The baking process requires monitoring to ensure the cake doesn’t overcook or dry out. Once baked, the cake can be served warm or at room temperature, making it adaptable for various occasions. The use of coconut cream and condensed milk highlights traditional Filipino flavors, making it a fitting treat for those familiar with or interested in Filipino desserts.
Ingredients
- 1 lb cassava freshly grated and squeezed
- 1 egg whole
- 1 egg yolk
- 25 g sugar
- 28 g butter melted
- 5 fl oz condensed milk
- 5 fl oz coconut cream
- 4 fl oz evaporated milk
- 6 fl oz macapuno strained, jar, coconut string
Topping
- 2 egg yolk
- 5 fl oz condensed milk
- 5 fl oz coconut cream
- 4 fl oz evaporated milk
- 15 g flour
Instructions
Cassava Cake
- Preheat your oven to 375 °F.
- Cut the tips of the cassava root to remove ends. Cut the root into three inch sections. Using a knife carefully peel the rough brown skin and thicker white layer underneath off the root. Once they are peeled, cut the roots in half lengthwise and then again to make quarter sticks. On each stick, locate the thick, fibrous core and cut this part off. Rinse all your sticks under running water.
- Using a food processor (or a grater), shred the roots. Place the shredded pieces into a strainer and gently press to remove the extra liquid.
- In a mixing bowl, beat the eggs and add the sugar. Carefully mix in the butter so as not to curdle the eggs. Mix in the condensed milk, coconut cream, evaporated milk, and coconut shreds. The cake mix should look liquidy.
- Butter your pan with softened butter. Add the cassava cake mix in the pan and place it in the oven for about 40 minutes. Check up on your cake about 25 minutes in to make sure it hasn’t burned on top. To check if your cake is finished cooking, dip a toothpick (or fork) in the middle of the cake and pull it out to check if it’s clean. If there’s still batter on it, leave it for another five to 10 minutes. The finished cake should be golden on top and dense.
Custard topping
- While your cassava cake is baking, prepare the custard topping.
- In a mixing bowl, beat the egg yolk and whisk in the wet ingredients.
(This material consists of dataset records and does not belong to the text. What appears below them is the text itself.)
Lemma flatten_group_ok N g : (∀ m, m ∈ g → placed m ∧ m_size m = N) →
  (∀ i j m m' x, g !! i = Some m → g !! j = Some m' → occupied m x → occupied m' x → i = j) →
  ∀ buf, N <= blen buf → ∃ buf', flatten_group flat g buf = Some buf' ∧ blen buf' = blen buf ∧
    (∀ m x v, m ∈ g → 0 <= x < N → byte_at flat l (m_base m + x) v → rd buf' x = Some v) ∧
    ∀ x, (∀ m, m ∈ g → ¬ occupied m x) → rd buf' x = rd buf x.
Proof.
  induction g as [|m g IH]; intros Hg Hex buf Hb; cbn [flatten_group].
  { exists buf. split_and!; try done. by intros m x v ?%elem_of_nil. }
  destruct (Hg m ltac:(left)) as [Hp Hn]. destruct (flatten_mapping_ok m buf Hp) as (buf1 & -> & El1 & Hin1 & Hout1); [lia|].
  cbn [mbind option_bind]. destruct (IH (λ m Hm, Hg m (list_elem_of_further _ _ _ Hm))) with (buf := buf1) as (buf' & E & El & Hin & Hout).
  - intros i j m1 m2 x H1 H2 H3 H4. specialize (Hex (S i) (S j) m1 m2 x H1 H2 H3 H4). by injection Hex.
  - lia.
  - exists buf'. split_and!; [done|lia| |].
    + intros m' x v [-> |Hm]%elem_of_cons Hx Hv; [|by apply (Hin m')]. rewrite Hout; [apply Hin1; [lia|done]|].
      intros m' Hm' Ho. destruct (byte_at_filled l _ _ ltac:(done) Hv) as (y & Hy & HT & Hyx).
      apply list_elem_of_lookup_1 in Hm' as [j Hj].
      enough (0%nat = S j) by done. apply (Hex 0%nat (S j) m m' x); try done. split; [lia|]. by exists y.
    + intros x Hno. rewrite Hout by (intros m' Hm'; apply Hno; by right). apply Hout1, Hno. left.
Qed.
(** The assignment of a boolean, and of a number, to the variable of an option. *)
Definition set_bool (o : Option_) (v : bool) (g : Globals) : Globals :=
  let p := g_opts g in
  let l := g_loader g in
  MkGlobals
    {| option_Ocall := upd o OPTION_OCALL v (option_Ocall p);
       option_OCFR := upd o OPTION_OCFR v (option_OCFR p);
       option_Oorder := upd o OPTION_OORDER v (option_Oorder p);
       option_Oscratch_stack := upd o OPTION_OSCRATCH_STACK v (option_Oscratch_stack p);
       option_tactic_B0 := upd o OPTION_TACTIC_B0 v (option_tactic_B0 p);
       option_tactic_B1 := upd o OPTION_TACTIC_B1 v (option_tactic_B1 p);
       option_tactic_B2 := upd o OPTION_TACTIC_B2 v (option_tactic_B2 p);
       option_tactic_T0 := upd o OPTION_TACTIC_T0 v (option_tactic_T0 p);
       option_tactic_T1 := upd o OPTION_TACTIC_T1 v (option_tactic_T1 p);
       option_tactic_T2 := upd o OPTION_TACTIC_T2 v (option_tactic_T2 p);
       option_tactic_T3 := upd o OPTION_TACTIC_T3 v (option_tactic_T3 p);
       option_tactic_backward_T3 := upd o OPTION_TACTIC_BACKWARD_T3 v (option_tactic_backward_T3 p);
       option_mem_multi_page := upd o OPTION_MEM_MULTI_PAGE v (option_mem_multi_page p);
       option_mem_lb := option_mem_lb p; option_mem_ub := option_mem_ub p;
       option_loader_base := option_loader_base p;
       option_batch := upd o OPTION_BATCH v (option_batch p);
       option_Opeephole := upd o OPTION_OPEEPHOLE v (option_Opeephole p);
       option_Oepilogue := option_Oepilogue p; option_Oepilogue_size := option_Oepilogue_size p;
       option_Oprologue := option_Oprologue p; option_Oprologue_size := option_Oprologue_size p |}
    (MkLoaderOptions (option_loader_phdr l) (upd o OPTION_LOADER_STATIC v (option_loader_static l))
       (upd o OPTION_TRAP_ENTRY v (option_trap_entry l)))
    (upd o OPTION_DEBUG v (option_debug g)) (upd o OPTION_LOG v (option_log g))
    (upd o OPTION_OCFR_HACKS v (option_OCFR_hacks g)) (option_mem_granularity g)
    (option_mem_mapping_size g) (option_mem_rebase g) (option_trap g)
    (upd o OPTION_TRAP_ALL v (option_trap_all g)) (option_input g) (option_output g)
    (option_loader_base_set g) (option_loader_phdr_set g)
    (upd o OPTION_LOADER_STATIC true (option_loader_static_set g)) (option_mem_rebase_set g).

Definition set_int (o : Option_) (v : Z) (g : Globals) : Globals :=
  let p := g_opts g in
  let l := g_loader g in
  MkGlobals
    {| option_Ocall := option_Ocall p; option_OCFR := option_OCFR p; option_Oorder := option_Oorder p;
       option_Oscratch_stack := option_Oscratch_stack p; option_tactic_B0 := option_tactic_B0 p;
       option_tactic_B1 := option_tactic_B1 p; option_tactic_B2 := option_tactic_B2 p;
       option_tactic_T0 := option_tactic_T0 p; option_tactic_T1 := option_tactic_T1 p;
       option_tactic_T2 := option_tactic_T2 p; option_tactic_T3 := option_tactic_T3 p;
       option_tactic_backward_T3 := option_tactic_backward_T3 p;
       option_mem_multi_page := option_mem_multi_page p;
       option_mem_lb := upd o OPTION_MEM_LB v (option_mem_lb p);
       option_mem_ub := upd o OPTION_MEM_UB v (option_mem_ub p);
       option_loader_base := upd o OPTION_LOADER_BASE v (option_loader_base p);
       option_batch := option_batch p; option_Opeephole := option_Opeephole p;
       option_Oepilogue := upd o OPTION_OEPILOGUE v (option_Oepilogue p);
       option_Oepilogue_size := upd o OPTION_OEPILOGUE_SIZE v (option_Oepilogue_size p);
       option_Oprologue := upd o OPTION_OPROLOGUE v (option_Oprologue p);
       option_Oprologue_size := upd o OPTION_OPROLOGUE_SIZE v (option_Oprologue_size p) |}
    (MkLoaderOptions (upd o OPTION_LOADER_PHDR v (option_loader_phdr l)) (option_loader_static l) (option_trap_entry l))
    (option_debug g) (option_log g) (option_OCFR_hacks g)
    (upd o OPTION_MEM_GRANULARITY v (option_mem_granularity g))
    (upd o OPTION_MEM_MAPPING_SIZE v (option_mem_mapping_size g))
    (upd o OPTION_MEM_REBASE v (option_mem_rebase g))
    (upd o OPTION_TRAP ({[v]} ∪ option_trap g) (option_trap g)) (option_trap_all g)
    (option_input g) (option_output g)
    (upd o OPTION_LOADER_BASE true (option_loader_base_set g))
    (upd o OPTION_LOADER_PHDR true (option_loader_phdr_set g)) (option_loader_static_set g)
    (upd o OPTION_MEM_REBASE true (option_mem_rebase_set g)).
Add the flour and mix thoroughly.
- When you remove the finished cake (it should have a pale golden color), add the custard on top and place the pan back into the oven for another 20 to 30 minutes at 375 °F.
- Check the cake frequently to make sure it doesn’t burn. If it starts to brown too much, you can add a loose layer of foil on top to continue to bake without burning. When the topping is golden brown and the custard has a nice firm bounce to its consistency, remove from the oven.
- Let it rest for about 15 minutes on the counter. Cut into a slice and serve with coffee!
Nutrition Information
Show DetailsNutrition Facts
Serving: 8Serving
Amount Per Serving
Calories 433 kcal
% Daily Value*
| Calories | 433kcal | 22% |
| Carbohydrates | 51g | 17% |
| Protein | 9g | 18% |
| Fat | 23g | 35% |
| Saturated Fat | 17g | 85% |
| Cholesterol | 121mg | 40% |
| Sodium | 121mg | 5% |
| Potassium | 499mg | 11% |
| Fiber | 2g | 8% |
| Sugar | 26g | 52% |
| Vitamin A | 384IU | 8% |
| Vitamin C | 14mg | 16% |
| Calcium | 199mg | 20% |
| Iron | 1mg | 6% |
* Percent Daily Values are based on a 2,000 calorie diet.